Elle met ensuite l’accent sur l’immaturité de nos sociétés qui, trop aisément dupées par leur soif de prestige, confrontent leur ego dans l’espace sans sens de la mesure aucun. Pour l’auteur, le caractère persistant du vol habité malgré les décennies est le signe que l’humanité refuse de grandir. Il est un véritable anachronisme qui témoigne à la fois d’une incapacité d’apprendre et d’une extravagance criminelle.
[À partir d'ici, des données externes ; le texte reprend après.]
(* ===== verification/NmProofs.v ===== *)
(** * What the NetworkManager plugin reports and what it stops

    The network the server pushes is the one NetworkManager is told; at most
    one background task runs; but disconnecting does not stop the client. *)
From S2P Require Import Prelude Errors Text Network CoreSession Addr AddrText ServerConfig Control Server Ovpn Client Nm.
Local Open Scope Z_scope.

(** ** Prefixes *)
Lemma prefix_of_mask k : 0 <= k <= 32 -> netmask_to_prefix (fmt_ipv4 (2 ^ 32 - 2 ^ (32 - k))) = k.
Proof.
  assert (Forall (fun k => netmask_to_prefix (fmt_ipv4 (2 ^ 32 - 2 ^ (32 - k))) = k) (map Z.of_nat (seq 0 33))) as H
    by (apply (bool_decide_unpack _); vm_compute; exact I).
  intros Hk. apply (proj1 (Forall_forall _ _) H k). replace k with (Z.of_nat (Z.to_nat k)) by lia.
  apply list_elem_of_In, in_map, in_seq. lia.
Qed.

Section Reported.
Context {N4 : Type} {Net4 : IpNet 32 N4} {NL : IpNetLaws 32 N4} {Txt4 : IpNetText 32 N4} {TL : IpNetTextLaws 32 N4}.
Context (big_endian : bool) (resolve : str -> option (list SocketAddr)).

(** C32 NetworkManager is told the network the server pushed: when a client that
    was given the address [ip] of the configured subnet reports the push reply,
    the plugin announces that address with the prefix length of the subnet,
    and the default route through the tunnel exactly when the server asks for
    it. *)
Theorem plugin_reports_pushed_network config gateway ip ip6 cipher server net p
    (Hip : uint 32 ip) (Hnet : net_parse (w := 32) (nw_subnet (cfg_network config)) = inl net) :
  let reply := build_push_reply config gateway (mkVpnAddress (Some ip) ip6) cipher in
  exists d, on_client_event big_endian resolve server (push_reply_event reply) p
      = emit (SigIp4Config d) (emit (SigConfig (config_dict big_endian resolve server (pl_ifconfig reply))) p) /\
    (lit "address", NmU32 (from_ne big_endian (octets ip))) ∈ d /\
    (lit "prefix", NmU32 (prefix_len net)) ∈ d /\
    (lit "never-default", NmBool (negb (nw_redirect_gateway (cfg_network config)))) ∈ d.
Proof.
  cbv zeta. unfold build_push_reply, push_reply_event.
  cbn [pl_ifconfig pl_routes pl_dns pl_route_gateway pl_redirect_gateway on_client_event va_ipv4 from_option].
  eexists. split; [reflexivity|]. unfold ip4_dict.
  assert (ipv4_to_nm big_endian (fmt_ipv4 ip) = from_ne big_endian (octets ip)) as -> by (unfold ipv4_to_nm; by rewrite parse_fmt_ipv4).
  assert (netmask_to_prefix (subnet_mask config) = prefix_len net) as ->.
  { unfold subnet_mask. rewrite Hnet, netmask_eq. apply prefix_of_mask, prefix_len_range. }
  rewrite !elem_of_app. split_and!; [left; set_solver|left; set_solver|do 4 right; set_solver].
Qed.
End Reported.

(** ** The state of the plugin *)
Section Reachable.
Context {ZV : ZVariant} (big_endian : bool) (resolve : str -> option (list SocketAddr)).
Abbreviation step := (plugin_step big_endian resolve).
Implicit Types (p : VpnPlugin).

(** Tasks that run are the one that is stored; while a connection starts or is
    up there is one, with its client. *)
Definition plugin_ok p : Prop :=
  (forall n, is_Some (pn_tasks p !! n) -> pn_connection_task p = Some n /\ n ∈ pn_clients p) /\
  (forall n, n ∈ pn_clients p -> (n < pn_next p)%nat) /\
  (pn_state p = NM_VPN_STATE_STARTING \/ pn_state p = NM_VPN_STATE_STARTED ->
     exists n, pn_connection_task p = Some n /\ is_Some (pn_tasks p !! n)).

Lemma plugin_ok_emit s p : plugin_ok p -> plugin_ok (emit s p).
Proof. done. Qed.
Lemma abort_task_none p n : plugin_ok p -> pn_tasks (abort_task p) !! n = None /\ pn_connection_task (abort_task p) = None.
Proof.
  intros (Ht & _ & _). unfold abort_task. destruct (pn_connection_task p) as [k|] eqn:E; cbn; (split; [|done]).
  - destruct (decide (n = k)) as [->|]; [apply lookup_delete_eq|]. rewrite lookup_delete_ne by done.
    apply eq_None_not_Some. intros H. destruct (Ht n H). congruence.
  - apply eq_None_not_Some. intros H. destruct (Ht n H). congruence.
Qed.
Lemma abort_task_rest p : pn_clients (abort_task p) = pn_clients p /\ pn_next (abort_task p) = pn_next p.
Proof. unfold abort_task. by destruct (pn_connection_task p). Qed.

Lemma plugin_ok_connect exists_ read connection p p' r : plugin_ok p ->
  VpnPlugin_connect exists_ read connection p = (p', r) -> plugin_ok p'.
Proof.
  intros Hp H. unfold VpnPlugin_connect in H. destruct (parse_nm_settings exists_ connection) as [s|e|]; [|by inv H|by inv H].
  destruct (read (nms_config_path s)) as [text|e]; [|by inv H].
  destruct (OvpnConfig_parse text) as [config|[e]|]; [|by inv H|by inv H]. injection H as <- _.
  assert (forall n, pn_tasks (abort_task p) !! n = None) as Hnone by (intros n; apply (abort_task_none p n Hp)).
  destruct (abort_task_rest p) as [Hc Hn]. destruct Hp as (_ & Hlt & _).
  split_and!; cbn [spawn_task emit pn_set_state pn_tasks pn_connection_task pn_clients pn_next pn_state].
  - intros n [a Ha]. apply lookup_insert_Some in Ha as [[<- _]|[_ Ha]]; [|by rewrite Hnone in Ha]. split; [done|set_solver].
  - intros n. rewrite Hc, Hn. intros [->%elem_of_singleton|Hin]%elem_of_union; [lia|]. apply Hlt in Hin. lia.
  - intros _. eexists. split; [done|]. rewrite lookup_insert_eq. eauto.
Qed.
Lemma plugin_ok_stopped n p : plugin_ok p -> pn_tasks p !! n <> None ->
  plugin_ok (end_task n (pn_set_state NM_VPN_STATE_STOPPED None p)).
Proof.
  intros (Ht & Hlt & _) Hn. split_and!; [|done|by intros [|]]. cbn. intros k [a Ha]. apply lookup_delete_Some in Ha as [Hne Ha].
  destruct (Ht k) as [E _]; [eauto|]. destruct (Ht n) as [E' _]; [by apply not_eq_None_Some|]. congruence.
Qed.

Lemma plugin_step_ok p p' : plugin_ok p -> step p p' -> plugin_ok p'.
Proof.
  intros Hp Hs. destruct Hs as [exists_ read connection p p' r H|p|s p _|n server event p H|n server p H|n ok p H].
  - by eapply plugin_ok_connect.
  - set (q := emit (SigStateChanged NM_VPN_STATE_STOPPING) (pn_set_state NM_VPN_STATE_STOPPING (pn_connection_task p) p)).
    assert (plugin_ok q) as Hq by (destruct Hp as (? & ? & _); split_and!; [done|done|by intros [|]]).
    unfold VpnPlugin_disconnect. fold q. destruct (abort_task_rest q) as [Hc Hn].
    split_and!; cbn [emit pn_set_state pn_tasks pn_connection_task pn_clients pn_next pn_state].
    + intros n [a Ha]. by rewrite (proj1 (abort_task_none q n Hq)) in Ha.
    + rewrite Hc, Hn. apply Hq.
    + by intros [|].
  - done.
  - destruct event as [[[ip mask]|] routes dns gw red|tun]; cbn [on_client_event]; [done|done|].
    destruct Hp as (Ht & Hlt & Hst). split_and!; [done|done|]. intros _. cbn. exists n. destruct (Ht n) as [? _]; eauto.
  - apply plugin_ok_stopped; [done|]. cbn. congruence.
  - cbv zeta. cbn [pn_tasks]. destruct (pn_tasks p !! n) as [a|] eqn:E; cbn [is_some].
    + unfold on_client_end. destruct Hp as (Ht & Hlt & _). destruct (Ht n) as [E' _]; [eauto|].
      assert (forall k, is_Some (delete n (pn_tasks p) !! k) -> False) as Hnone.
      { intros k [b Hb]. apply lookup_delete_Some in Hb as [Hne Hb]. destruct (Ht k) as [? _]; [eauto|]. congruence. }
      destruct ok; (split_and!; [intros k Hk; exfalso; by apply (Hnone k)|intros k Hk; apply Hlt; set_solver|by intros [|]]).
    + destruct Hp as (Ht & Hlt & Hst). split_and!; cbn.
      * intros k Hk. destruct (Ht k Hk) as [? ?]. split; [done|]. apply elem_of_difference. split; [done|].
        intros ->%elem_of_singleton. rewrite E in Hk. by destruct Hk.
      * intros k Hk. apply Hlt. set_solver.
      * done.
Qed.

(** Over every sequence of requests, client events, failures of the bus and
    ends of clients, at most one background task runs, it is the one that is
    stored and its client is running, and the plugin is starting or started
    only while there is one. *)
Theorem plugin_invariant p (Hr : rtc step VpnPlugin_new p) : plugin_ok p.
Proof.
  assert (plugin_ok VpnPlugin_new) as H0.
  { split_and!; cbn; [by intros n [a Ha]|set_solver|by intros [|]]. }
  clear -Hr H0. revert H0. induction Hr as [|p q r Hs _ IH]; [done|]. intros Hp. apply IH. by eapply plugin_step_ok.
Qed.

(** Disconnecting does not disconnect.  After the request the plugin reports
    the state stopped and no background task is left, but the client of the
    connection still runs, and no later request stops it: only the end of the
    client itself removes it. *)
Theorem disconnect_leaves_client n server p (Hp : plugin_ok p) (Hn : pn_tasks p !! n = Some server)
    (p' := VpnPlugin_disconnect p) :
  pn_state p' = NM_VPN_STATE_STOPPED /\ (forall k, pn_tasks p' !! k = None) /\ n ∈ pn_clients p' /\
  last (pn_signals p') = Some (SigStateChanged NM_VPN_STATE_STOPPED) /\
  forall q q', n ∈ pn_clients q -> step q q' -> n ∈ pn_clients q' \/ pn_clients q' = pn_clients q ∖ {[n]}.
Proof.
  destruct (proj1 Hp n) as [_ Hc]; [eauto|].
  set (q := emit (SigStateChanged NM_VPN_STATE_STOPPING) (pn_set_state NM_VPN_STATE_STOPPING (pn_connection_task p) p)).
  assert (plugin_ok q) as Hq by (destruct Hp as (? & ? & _); split_and!; [done|done|by intros [|]]).
  unfold p', VpnPlugin_disconnect. fold q. destruct (abort_task_rest q) as [Ec _].
  split_and!; cbn [emit pn_set_state pn_tasks pn_connection_task pn_clients pn_next pn_state pn_signals].
  - done.
  - intros k. apply (abort_task_none q k Hq).
  - by rewrite Ec.
  - by rewrite last_snoc.
  - clear -ZV. intros q q' Hin Hs. destruct Hs as [exists_ read connection q q' r H|q|s q _|k server event q H|k server q H|k ok q H].
    + left. unfold VpnPlugin_connect in H. repeat case_match; simplify_eq; try done. cbn. destruct (abort_task_rest q) as [-> _]. set_solver.
    + left. unfold VpnPlugin_disconnect. cbn. by rewrite (proj1 (abort_task_rest _)).
    + by left.
    + left. by destruct event as [[[ip mask]|] routes dns gw red|tun].
    + by left.
    + cbv zeta. cbn [pn_tasks]. destruct (decide (n = k)) as [->|Hne].
      * right. destruct (is_some _); [|done]. by destruct ok.
      * left. destruct (is_some _); [|set_solver]. destruct ok; cbn; set_solver.
Qed.
End Reachable.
Non seulement les astronautes sont encore et toujours les « conquérants de l’inutile » qu’ils poursuivent assidument depuis plus d’un demi-siècle, mais leurs efforts gratuits sont abjects alors que « A elles toutes, la Chine, la Russie, l’Europe et l’Amérique du Nord engloutissent une quinzaine de milliards d’euros par an dans les vols habités, soit l’équivalent du PNB de l’Albanie, de la Namibie ou de Madagascar » (p. 197). On trouve par conséquent régulièrement dans l’ouvrage la métaphore du « bac à sable » : le vol spatial est présenté comme un jeu, un « enfantillage » (p. 283), que se disputent entre elles les grandes puissances dans leur souci de paraître, paradoxalement, « comme une grande » (p. 207). Et Brunier d’indiquer qu’il est « temps de sonner la fin de la récréation » (p. 283) et d’abandonner nos fantasmes de jeunesse de colonisation galactique que les auteurs de science fiction sont coupables d’avoir follement semés en nous (p. 20-21), tout comme les nourrices étaient selon Descartes à l’origine des fausses évidences que les hommes une fois arrivés à l’âge adulte devaient désapprendre pour voir objectivement le monde.
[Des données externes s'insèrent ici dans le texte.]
(* ===== verification/Ui.v ===== *)
(** * The desktop application

    src/crates/corevpn-ui/src: types.rs, state.rs, config.rs, backend.rs, the
    handling of events in app.rs and what the buttons of views/ do.  Drawing and
    colours are not modelled.  The clock is read by the argument [now] of an
    operation; the backend's task and its connections are steps of
    [ui_step]. *)
From Stdlib Require Import QArith.
From S2P Require Import Prelude Errors Text Float Network CoreSession Addr AddrText OAuth WebUi Ovpn Nm.
Local Open Scope Z_scope.

(** ** types.rs *)
Inductive VpnConnectionStatus :=
| StDisconnected | StConnecting | StAuthenticating | StConnected | StDisconnecting | StReconnecting | StError.
#[export] Instance VpnConnectionStatus_eq_dec : EqDecision VpnConnectionStatus.
Proof. solve_decision. Defined.
Definition VpnConnectionStatus_as_str (s : VpnConnectionStatus) : str :=
  match s with
  | StDisconnected => lit "Disconnected" | StConnecting => lit "Connecting..." | StAuthenticating => lit "Authenticating..."
  | StConnected => lit "Connected" | StDisconnecting => lit "Disconnecting..." | StReconnecting => lit "Reconnecting..."
  | StError => lit "Error"
  end.
Definition VpnConnectionStatus_is_connected (s : VpnConnectionStatus) : bool := bool_decide (s = StConnected).
Definition VpnConnectionStatus_is_transitioning (s : VpnConnectionStatus) : bool :=
  match s with StConnecting | StAuthenticating | StDisconnecting | StReconnecting => true | _ => false end.

Inductive UiAuthMethod := UiUsernamePassword | UiCertificate | UiOAuth2 | UiSaml.
Definition UiAuthMethod_requires_password (m : UiAuthMethod) : bool := match m with UiUsernamePassword => true | _ => false end.
Definition UiAuthMethod_is_sso (m : UiAuthMethod) : bool := match m with UiOAuth2 | UiSaml => true | _ => false end.
Definition UiAuthMethod_label (m : UiAuthMethod) : str :=
  match m with
  | UiUsernamePassword => lit "Username/Password" | UiCertificate => lit "Certificate" | UiOAuth2 => lit "OAuth2/SSO"
  | UiSaml => lit "SAML/SSO"
  end.

Record ConnectionStats := mkStats { st_bytes_rx : Z; st_bytes_tx : Z; st_speed_rx : Z; st_speed_tx : Z; st_duration_secs : Z }.
Definition ConnectionStats_default : ConnectionStats := mkStats 0 0 0 0 0.
Definition ConnectionStats_format_bytes (bytes : Z) : str :=
  if 1073741824 <=? bytes then fmt_fixed 2 (in_units bytes 1073741824) ++ lit " GB"
  else if 1048576 <=? bytes then fmt_fixed 2 (in_units bytes 1048576) ++ lit " MB"
  else if 1024 <=? bytes then fmt_fixed 1 (in_units bytes 1024) ++ lit " KB"
  else fmt_dec bytes ++ lit " B".
Definition ConnectionStats_format_speed (bytes_per_sec : Z) : str :=
  if 1048576 <=? bytes_per_sec then fmt_fixed 1 (in_units bytes_per_sec 1048576) ++ lit " MB/s"
  else if 1024 <=? bytes_per_sec then fmt_fixed 1 (in_units bytes_per_sec 1024) ++ lit " KB/s"
  else fmt_dec bytes_per_sec ++ lit " B/s".
(** [{:02}]. *)
Definition two_digits (z : Z) : str := if z <? 10 then 48 :: fmt_dec z else fmt_dec z.
Definition ConnectionStats_format_duration (secs : Z) : str :=
  let hours := secs / 3600 in let minutes := secs mod 3600 / 60 in let seconds := secs mod 60 in
  if 0 <? hours then two_digits hours ++ [58] ++ two_digits minutes ++ [58] ++ two_digits seconds
  else two_digits minutes ++ [58] ++ two_digits seconds.

(** ** state.rs *)
Inductive UiLogLevel := LvDebug | LvInfo | LvWarn | LvError.
Definition UiLogLevel_as_str (l : UiLogLevel) : str :=
  match l with LvDebug => lit "DEBUG" | LvInfo => lit "INFO" | LvWarn => lit "WARN" | LvError => lit "ERROR" end.
Inductive AppView := ViewConnection | ViewServerList | ViewProfiles | ViewSettings | ViewLogs | ViewAbout.

Record VpnProfile := mkProfile {
  vp_name : str; vp_config_path : option str; vp_server_addr : str; vp_protocol : str; vp_cipher : str;
  vp_has_tls_auth : bool; vp_auto_connect : bool;
}.

Definition validate_username (username : str) : option str :=
  if bool_decide (username = []) then Some (lit "Username cannot be empty")
  else if (256 <? length username)%nat then Some (lit "Username is too long (max 256 characters)")
  else if existsb control_char (chars username) then Some (lit "Username contains invalid characters")
  else None.
Definition validate_password (password : str) : option str :=
  if bool_decide (password = []) then Some (lit "Password cannot be empty")
  else if (1024 <? length password)%nat then Some (lit "Password is too long (max 1024 characters)")
  else None.

(** ** config.rs *)
Record WindowConfig := mkWindow {
  wi_width : Q; wi_height : Q; wi_start_minimized : bool; wi_minimize_to_tray : bool; wi_remember_position : bool;
  wi_x : option Z; wi_y : option Z;
}.
Record ThemeConfig := mkTheme { th_mode : str; th_accent_color : option str }.
Record ConnectionConfig := mkConnectionConfig {
  cx_auto_connect : bool; cx_auto_reconnect : bool; cx_max_reconnect_attempts : Z; cx_reconnect_delay_secs : Z;
  cx_kill_switch : bool; cx_allow_lan : bool; cx_dns_leak_protection : bool;
}.
Record SsoProviderConfig := mkSso { so_provider_type : str; so_name : str; so_enabled : bool; so_client_id : option str; so_issuer_url : option str }.
Record AuthConfig := mkAuthConfig { au_default_method : str; au_remember_credentials : bool; au_oauth_callback_port : Z; au_sso_providers : list SsoProviderConfig }.
Record NotificationConfig := mkNotification { no_connection_status : bool; no_errors : bool; no_updates : bool; no_sound : bool }.
Record UiConfig := mkUiConfig {
  ui_window : WindowConfig; ui_theme : ThemeConfig; ui_connection : ConnectionConfig; ui_auth : AuthConfig;
  ui_notifications : NotificationConfig;
}.
Definition WindowConfig_default : WindowConfig := mkWindow 420 680 false true true None None.
Definition ThemeConfig_default : ThemeConfig := mkTheme (lit "system") None.
Definition ConnectionConfig_default : ConnectionConfig := mkConnectionConfig false true 3 5 false true true.
Definition AuthConfig_default : AuthConfig :=
  mkAuthConfig (lit "oauth2") false 8400
    [mkSso (lit "google") (lit "Google Workspace") true None (Some (lit "https://accounts.google.com"));
     mkSso (lit "microsoft") (lit "Microsoft Entra ID") true None None; mkSso (lit "okta") (lit "Okta") true None None].
Definition NotificationConfig_default : NotificationConfig := mkNotification true true true false.
Definition UiConfig_default : UiConfig :=
  mkUiConfig WindowConfig_default ThemeConfig_default ConnectionConfig_default AuthConfig_default NotificationConfig_default.
Record CliOverrides := mkOverrides { cli_theme : option str; cli_auto_connect : bool; cli_minimized : bool }.
Definition UiConfig_merge_cli (cli : CliOverrides) (c : UiConfig) : UiConfig :=
  let w := ui_window c in let n := ui_connection c in
  mkUiConfig
    (mkWindow (wi_width w) (wi_height w) (cli_minimized cli || wi_start_minimized w) (wi_minimize_to_tray w)
       (wi_remember_position w) (wi_x w) (wi_y w))
    (mkTheme (default (th_mode (ui_theme c)) (cli_theme cli)) (th_accent_color (ui_theme c)))
    (mkConnectionConfig (cli_auto_connect cli || cx_auto_connect n) (cx_auto_reconnect n) (cx_max_reconnect_attempts n)
       (cx_reconnect_delay_secs n) (cx_kill_switch n) (cx_allow_lan n) (cx_dns_leak_protection n))
    (ui_auth c) (ui_notifications c).
Inductive UiConfigError := UiIoError (e : str) | UiParseError (e : str) | UiSerializeError (e : str).
(** [toml_parse] and [toml_print] are the crate toml; [read] and [write] the file. *)
Definition UiConfig_load (toml_parse : str -> UiConfig + str) (read : str + str) : res UiConfigError UiConfig :=
  match read with
  | inr e => Err (UiIoError e)
  | inl content => match toml_parse content with inl c => Ok c | inr e => Err (UiParseError e) end
  end.
Definition UiConfig_save (toml_print : UiConfig -> str + str) (write : str -> option str) (c : UiConfig) : res UiConfigError unit :=
  match toml_print c with
  | inr e => Err (UiSerializeError e)
  | inl content => match write content with Some e => Err (UiIoError e) | None => Ok tt end
  end.
(** On Linux. *)
Definition dirs_config_path (xdg_config_home home : option str) : option str :=
  match xdg_config_home with Some d => Some d | None => (fun h => h ++ lit "/.config") <$> home end.
Definition UiConfig_default_path (xdg_config_home home : option str) : str :=
  match dirs_config_path xdg_config_home home with
  | Some d => d ++ lit "/corevpn/ui.toml"
  | None => lit "corevpn-ui.toml"
  end.

Section State.
Context {Ch : Chrono} (num_seconds : TimeDelta -> Z).

Inductive UiAuthState :=
| NotAuthenticated | AwaitingSso (url : option str)
| Authenticated (email : str) (name : option str) (expires_at : option DateTime) | AuthFailed (error : str).
Record ConnectionState := mkConnState {
  ct_status : VpnConnectionStatus; ct_server_addr : option str; ct_stats : ConnectionStats;
  ct_connected_at : option DateTime; ct_last_error : option str;
}.
Definition ConnectionState_default : ConnectionState := mkConnState StDisconnected None ConnectionStats_default None None.
Definition ConnectionState_update_duration (now : DateTime) (c : ConnectionState) : ConnectionState :=
  match ct_connected_at c with
  | Some connected_at =>
      let s := ct_stats c in
      mkConnState (ct_status c) (ct_server_addr c)
        (mkStats (st_bytes_rx s) (st_bytes_tx s) (st_speed_rx s) (st_speed_tx s) (Z.max (num_seconds (dt_sub now connected_at)) 0))
        (Some connected_at) (ct_last_error c)
  | None => c
  end.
Malgré ces quelque 300 pages, on ne saurait trouver de livre plus lapidaire dans la thèse défendue tant rien n’est épargné aux partisans des vols habités pour qui l’espace est surtout constitué par la « part du rêve ». Il ne s’agit pas ici d’une promenade de santé dont on goûte les charmes paisibles en folâtrant le brin d’herbe dans la bouche, mais d’une attaque dont la violence pourra paraître disproportionnée par rapport à la proie facile bien qu’au demeurant coupable. Certes cette Impasse de l’espace présente des arguments forts que l’on ne saurait balayer d’un simple revers de main alors que les enjeux dessinent plusieurs dizaines de chiffres avant la virgule. Pourtant l’intérêt du livre est limité par l’approche choisie, la forme prenant en quelque sorte le dessus sur le fond. Au fond, ce n’est pas le K.O qui est recherché, mais la mise à mort. L’auteur ne veut pas persuader ni inciter au débat, il veut polémiquer. Et de fait, jamais il n’indique vouloir convertir. En ridiculisant l’espace habité – ses croyances absurdes, son clergé au mieux sincère mais « idiot utile », au pire hypocrite et cynique et donc égoïste, son rituel absurde, son histoire reconstruite et ses saints mythifiés –, c’est au reste de la population qu’il s’adresse : caute, vigilance ! Dès lors, inutile de chercher dans ce livre pamphlétaire traces véritables d’arguments ou de preuves ; on n’y trouvera que de l’indignation et une vérité unique, exclusive. Avec de tels effets, Serge Brunier a pu gagner en visibilité et en audience ce qu’il a perdu en profondeur et subtilité. Il est néanmoins dommage de ne pas traiter un tel sujet avec le respect et l’intelligence qu’il lui est dû et participer ce faisant à l’échange serein des idées. Cela semblera d’autant plus vrai que le résultat est à mon sens contreproductif. A force d’enfoncer des portes ouvertes – mouvement dans lequel la virulence du propos et le verbe ironique se diluent trop aisément – et de semer son chemin de contorsions, le moindre des paradoxes de l’ouvrage est finalement celui d’avoir choisi apparemment le pamphlet ou la polémique pour s’exprimer, tout en optant curieusement pour une forme non pas courte et élancée comme le voudrait le genre, mais laborieuse et répétitive.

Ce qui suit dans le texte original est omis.